What the task asks> Instruction for the entries that follow: retype exactly the lines from the line with "None => (true, v, (buddy1_invalidate" to the line with "Definition vehicle_controller_observe (app_s5", both included, and omit all others.

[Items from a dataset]
★ ★ ★ ★ ★ ★ ★

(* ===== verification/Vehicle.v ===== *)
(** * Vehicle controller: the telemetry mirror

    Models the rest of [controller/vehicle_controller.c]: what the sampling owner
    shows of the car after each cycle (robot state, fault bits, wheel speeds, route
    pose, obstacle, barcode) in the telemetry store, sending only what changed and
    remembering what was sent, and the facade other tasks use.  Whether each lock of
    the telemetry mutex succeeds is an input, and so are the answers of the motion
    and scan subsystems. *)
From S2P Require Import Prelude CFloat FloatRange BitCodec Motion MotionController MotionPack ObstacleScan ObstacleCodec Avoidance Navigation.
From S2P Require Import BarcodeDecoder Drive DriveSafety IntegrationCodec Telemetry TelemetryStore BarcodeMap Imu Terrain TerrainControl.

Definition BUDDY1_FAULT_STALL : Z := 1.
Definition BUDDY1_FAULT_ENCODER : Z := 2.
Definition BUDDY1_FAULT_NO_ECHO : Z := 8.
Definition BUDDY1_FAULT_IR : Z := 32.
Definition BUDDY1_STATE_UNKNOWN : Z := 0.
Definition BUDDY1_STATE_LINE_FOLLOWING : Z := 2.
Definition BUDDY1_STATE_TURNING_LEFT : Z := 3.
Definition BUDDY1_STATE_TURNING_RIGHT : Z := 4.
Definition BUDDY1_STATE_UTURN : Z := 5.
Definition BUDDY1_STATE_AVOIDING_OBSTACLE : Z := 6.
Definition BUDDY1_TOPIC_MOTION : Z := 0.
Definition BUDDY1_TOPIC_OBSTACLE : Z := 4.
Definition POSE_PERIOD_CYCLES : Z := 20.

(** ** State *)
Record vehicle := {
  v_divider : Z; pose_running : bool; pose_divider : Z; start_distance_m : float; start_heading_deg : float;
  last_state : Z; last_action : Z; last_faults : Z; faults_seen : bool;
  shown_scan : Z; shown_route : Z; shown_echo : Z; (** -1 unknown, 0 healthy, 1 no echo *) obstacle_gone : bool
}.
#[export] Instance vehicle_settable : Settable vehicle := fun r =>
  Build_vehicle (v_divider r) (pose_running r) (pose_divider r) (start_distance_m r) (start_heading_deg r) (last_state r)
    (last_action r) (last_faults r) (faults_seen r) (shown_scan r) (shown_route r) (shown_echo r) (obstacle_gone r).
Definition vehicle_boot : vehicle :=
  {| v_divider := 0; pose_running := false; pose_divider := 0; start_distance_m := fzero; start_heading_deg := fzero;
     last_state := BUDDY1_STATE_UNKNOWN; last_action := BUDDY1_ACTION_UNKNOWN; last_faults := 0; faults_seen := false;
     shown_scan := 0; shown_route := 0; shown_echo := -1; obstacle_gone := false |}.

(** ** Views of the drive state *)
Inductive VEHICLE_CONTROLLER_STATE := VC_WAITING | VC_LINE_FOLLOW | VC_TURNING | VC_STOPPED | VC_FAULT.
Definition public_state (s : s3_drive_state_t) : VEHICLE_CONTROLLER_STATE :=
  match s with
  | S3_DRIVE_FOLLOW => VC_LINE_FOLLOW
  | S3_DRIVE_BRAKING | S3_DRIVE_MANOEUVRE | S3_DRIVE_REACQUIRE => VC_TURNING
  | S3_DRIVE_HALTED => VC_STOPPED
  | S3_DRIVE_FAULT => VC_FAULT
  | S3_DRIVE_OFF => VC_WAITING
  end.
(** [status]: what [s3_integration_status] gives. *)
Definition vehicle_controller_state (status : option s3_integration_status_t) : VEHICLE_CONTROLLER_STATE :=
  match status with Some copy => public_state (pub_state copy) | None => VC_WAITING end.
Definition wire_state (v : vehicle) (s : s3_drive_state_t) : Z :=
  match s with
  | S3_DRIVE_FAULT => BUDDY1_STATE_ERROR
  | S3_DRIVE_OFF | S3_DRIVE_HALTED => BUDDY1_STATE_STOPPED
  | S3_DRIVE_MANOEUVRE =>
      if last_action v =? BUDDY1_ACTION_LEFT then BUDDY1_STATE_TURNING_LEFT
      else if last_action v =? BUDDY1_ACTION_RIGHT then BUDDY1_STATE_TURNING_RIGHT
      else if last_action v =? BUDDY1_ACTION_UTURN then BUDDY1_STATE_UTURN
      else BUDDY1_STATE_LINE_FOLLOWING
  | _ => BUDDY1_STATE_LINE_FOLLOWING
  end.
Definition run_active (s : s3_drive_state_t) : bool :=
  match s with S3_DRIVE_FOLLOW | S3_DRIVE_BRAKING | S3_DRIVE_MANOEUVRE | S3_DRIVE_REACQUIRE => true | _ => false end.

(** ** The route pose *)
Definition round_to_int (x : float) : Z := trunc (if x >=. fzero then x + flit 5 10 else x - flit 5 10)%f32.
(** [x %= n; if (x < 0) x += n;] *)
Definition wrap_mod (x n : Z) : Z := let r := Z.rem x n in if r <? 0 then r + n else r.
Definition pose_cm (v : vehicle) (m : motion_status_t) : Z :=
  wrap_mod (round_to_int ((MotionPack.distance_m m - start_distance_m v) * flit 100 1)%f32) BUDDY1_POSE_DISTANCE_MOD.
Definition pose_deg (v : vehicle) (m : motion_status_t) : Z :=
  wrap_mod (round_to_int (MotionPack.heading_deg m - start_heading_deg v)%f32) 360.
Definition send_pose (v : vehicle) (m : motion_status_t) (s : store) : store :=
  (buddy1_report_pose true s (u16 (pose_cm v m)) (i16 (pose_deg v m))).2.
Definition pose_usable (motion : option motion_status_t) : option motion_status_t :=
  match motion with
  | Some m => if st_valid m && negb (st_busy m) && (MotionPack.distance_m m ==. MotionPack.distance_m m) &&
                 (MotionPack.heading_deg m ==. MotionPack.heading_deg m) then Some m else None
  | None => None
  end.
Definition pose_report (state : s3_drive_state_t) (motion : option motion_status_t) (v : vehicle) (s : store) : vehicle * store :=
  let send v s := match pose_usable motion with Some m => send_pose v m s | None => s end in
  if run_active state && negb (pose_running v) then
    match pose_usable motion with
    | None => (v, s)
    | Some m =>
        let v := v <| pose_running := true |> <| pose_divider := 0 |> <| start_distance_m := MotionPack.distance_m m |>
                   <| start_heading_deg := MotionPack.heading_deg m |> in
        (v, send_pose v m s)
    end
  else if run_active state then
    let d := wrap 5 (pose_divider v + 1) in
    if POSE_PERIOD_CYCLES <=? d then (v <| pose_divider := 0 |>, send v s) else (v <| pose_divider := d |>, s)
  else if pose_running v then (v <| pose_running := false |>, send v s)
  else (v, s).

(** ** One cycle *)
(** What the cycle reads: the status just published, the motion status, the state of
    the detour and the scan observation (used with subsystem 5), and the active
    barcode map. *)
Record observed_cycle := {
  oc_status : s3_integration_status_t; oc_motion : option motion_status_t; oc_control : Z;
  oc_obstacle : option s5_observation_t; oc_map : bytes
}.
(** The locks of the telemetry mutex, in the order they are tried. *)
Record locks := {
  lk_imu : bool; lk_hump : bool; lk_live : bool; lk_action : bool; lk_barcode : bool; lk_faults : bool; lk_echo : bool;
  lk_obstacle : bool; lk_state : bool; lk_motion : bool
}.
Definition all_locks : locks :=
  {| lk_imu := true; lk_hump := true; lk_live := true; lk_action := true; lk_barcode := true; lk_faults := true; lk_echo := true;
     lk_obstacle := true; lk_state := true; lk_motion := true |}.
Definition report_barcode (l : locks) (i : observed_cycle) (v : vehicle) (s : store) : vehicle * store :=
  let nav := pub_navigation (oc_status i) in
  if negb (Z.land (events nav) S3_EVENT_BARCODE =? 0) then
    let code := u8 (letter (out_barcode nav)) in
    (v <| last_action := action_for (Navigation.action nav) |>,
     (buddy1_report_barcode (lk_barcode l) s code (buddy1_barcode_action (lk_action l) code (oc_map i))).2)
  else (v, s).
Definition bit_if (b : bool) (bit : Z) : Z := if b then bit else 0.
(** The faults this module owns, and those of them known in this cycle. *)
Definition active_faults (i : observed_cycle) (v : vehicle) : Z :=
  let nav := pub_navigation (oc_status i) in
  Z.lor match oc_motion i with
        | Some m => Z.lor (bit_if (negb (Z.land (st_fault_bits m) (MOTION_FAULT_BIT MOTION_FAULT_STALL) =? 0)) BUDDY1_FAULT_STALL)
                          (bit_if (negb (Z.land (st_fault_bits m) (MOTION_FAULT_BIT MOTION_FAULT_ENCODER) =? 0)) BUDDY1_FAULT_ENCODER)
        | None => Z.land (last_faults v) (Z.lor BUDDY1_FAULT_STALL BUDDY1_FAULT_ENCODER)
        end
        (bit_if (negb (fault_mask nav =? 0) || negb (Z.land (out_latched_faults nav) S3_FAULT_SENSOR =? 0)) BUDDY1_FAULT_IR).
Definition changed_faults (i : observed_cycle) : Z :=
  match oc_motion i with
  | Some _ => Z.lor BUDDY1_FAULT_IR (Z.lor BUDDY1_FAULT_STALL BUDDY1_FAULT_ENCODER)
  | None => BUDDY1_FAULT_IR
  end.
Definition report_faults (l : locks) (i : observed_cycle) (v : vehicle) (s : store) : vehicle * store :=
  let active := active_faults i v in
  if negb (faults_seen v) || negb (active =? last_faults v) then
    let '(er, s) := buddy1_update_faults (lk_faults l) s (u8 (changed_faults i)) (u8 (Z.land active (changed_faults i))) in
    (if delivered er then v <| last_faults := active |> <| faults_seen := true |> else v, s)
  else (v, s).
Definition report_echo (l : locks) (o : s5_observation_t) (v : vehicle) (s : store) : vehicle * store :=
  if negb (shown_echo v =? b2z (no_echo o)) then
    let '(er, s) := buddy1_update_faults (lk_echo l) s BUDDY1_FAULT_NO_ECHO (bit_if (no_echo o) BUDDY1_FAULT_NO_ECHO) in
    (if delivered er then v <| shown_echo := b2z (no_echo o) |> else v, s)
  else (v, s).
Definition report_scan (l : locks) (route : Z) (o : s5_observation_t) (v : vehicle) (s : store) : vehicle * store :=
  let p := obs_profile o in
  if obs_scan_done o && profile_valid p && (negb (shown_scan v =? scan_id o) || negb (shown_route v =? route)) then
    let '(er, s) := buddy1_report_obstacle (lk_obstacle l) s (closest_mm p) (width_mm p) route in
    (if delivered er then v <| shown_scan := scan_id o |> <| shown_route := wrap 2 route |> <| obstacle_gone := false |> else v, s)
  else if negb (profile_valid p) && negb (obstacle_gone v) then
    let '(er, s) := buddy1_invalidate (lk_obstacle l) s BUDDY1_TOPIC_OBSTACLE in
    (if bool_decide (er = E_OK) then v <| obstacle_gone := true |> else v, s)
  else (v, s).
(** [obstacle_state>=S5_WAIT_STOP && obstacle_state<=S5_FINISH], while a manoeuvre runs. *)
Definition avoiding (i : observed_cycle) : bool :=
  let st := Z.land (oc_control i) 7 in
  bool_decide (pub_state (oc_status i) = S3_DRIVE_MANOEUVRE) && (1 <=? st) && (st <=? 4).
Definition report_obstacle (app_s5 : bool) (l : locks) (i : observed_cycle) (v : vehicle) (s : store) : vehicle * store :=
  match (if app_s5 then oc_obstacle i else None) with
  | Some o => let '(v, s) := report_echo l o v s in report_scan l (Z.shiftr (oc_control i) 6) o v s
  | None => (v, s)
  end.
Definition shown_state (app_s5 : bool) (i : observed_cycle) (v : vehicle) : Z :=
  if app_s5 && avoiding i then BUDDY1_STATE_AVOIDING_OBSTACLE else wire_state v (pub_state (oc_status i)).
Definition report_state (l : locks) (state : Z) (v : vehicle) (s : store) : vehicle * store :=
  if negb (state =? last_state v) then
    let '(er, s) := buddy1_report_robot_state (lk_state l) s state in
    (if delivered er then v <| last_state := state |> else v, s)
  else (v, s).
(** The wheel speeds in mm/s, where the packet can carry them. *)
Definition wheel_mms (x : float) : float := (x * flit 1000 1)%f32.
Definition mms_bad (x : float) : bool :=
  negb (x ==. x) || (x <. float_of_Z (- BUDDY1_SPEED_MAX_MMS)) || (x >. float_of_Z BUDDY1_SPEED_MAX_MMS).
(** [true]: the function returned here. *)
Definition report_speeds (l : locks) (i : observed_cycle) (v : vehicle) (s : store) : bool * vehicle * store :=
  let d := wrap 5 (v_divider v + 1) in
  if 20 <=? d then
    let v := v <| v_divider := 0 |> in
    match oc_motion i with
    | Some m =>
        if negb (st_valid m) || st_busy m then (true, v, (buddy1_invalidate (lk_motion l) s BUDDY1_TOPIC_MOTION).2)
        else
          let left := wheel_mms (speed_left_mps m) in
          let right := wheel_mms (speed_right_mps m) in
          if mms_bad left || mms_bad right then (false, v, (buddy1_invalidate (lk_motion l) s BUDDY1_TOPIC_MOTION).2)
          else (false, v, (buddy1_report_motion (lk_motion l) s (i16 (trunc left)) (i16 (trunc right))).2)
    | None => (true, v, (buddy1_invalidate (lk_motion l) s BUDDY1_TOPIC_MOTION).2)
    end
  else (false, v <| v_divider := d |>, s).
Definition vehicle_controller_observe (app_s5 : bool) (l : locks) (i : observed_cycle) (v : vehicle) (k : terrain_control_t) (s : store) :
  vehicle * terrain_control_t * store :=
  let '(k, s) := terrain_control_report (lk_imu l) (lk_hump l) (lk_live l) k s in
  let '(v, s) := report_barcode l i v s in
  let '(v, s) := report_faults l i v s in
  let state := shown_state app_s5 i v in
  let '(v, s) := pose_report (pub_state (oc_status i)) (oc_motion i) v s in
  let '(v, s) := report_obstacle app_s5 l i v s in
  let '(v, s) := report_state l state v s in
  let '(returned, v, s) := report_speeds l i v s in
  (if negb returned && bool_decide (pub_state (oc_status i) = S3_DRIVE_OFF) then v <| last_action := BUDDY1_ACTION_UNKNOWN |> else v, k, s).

★ ★ ★ ★ ★ ★ ★

Response below>
    | None => (true, v, (buddy1_invalidate (lk_motion l) s BUDDY1_TOPIC_MOTION).2)
    end
  else (false, v <| v_divider := d |>, s).
Definition vehicle_controller_observe (app_s5 : bool) (l : locks) (i : observed_cycle) (v : vehicle) (k : terrain_control_t) (s : store) :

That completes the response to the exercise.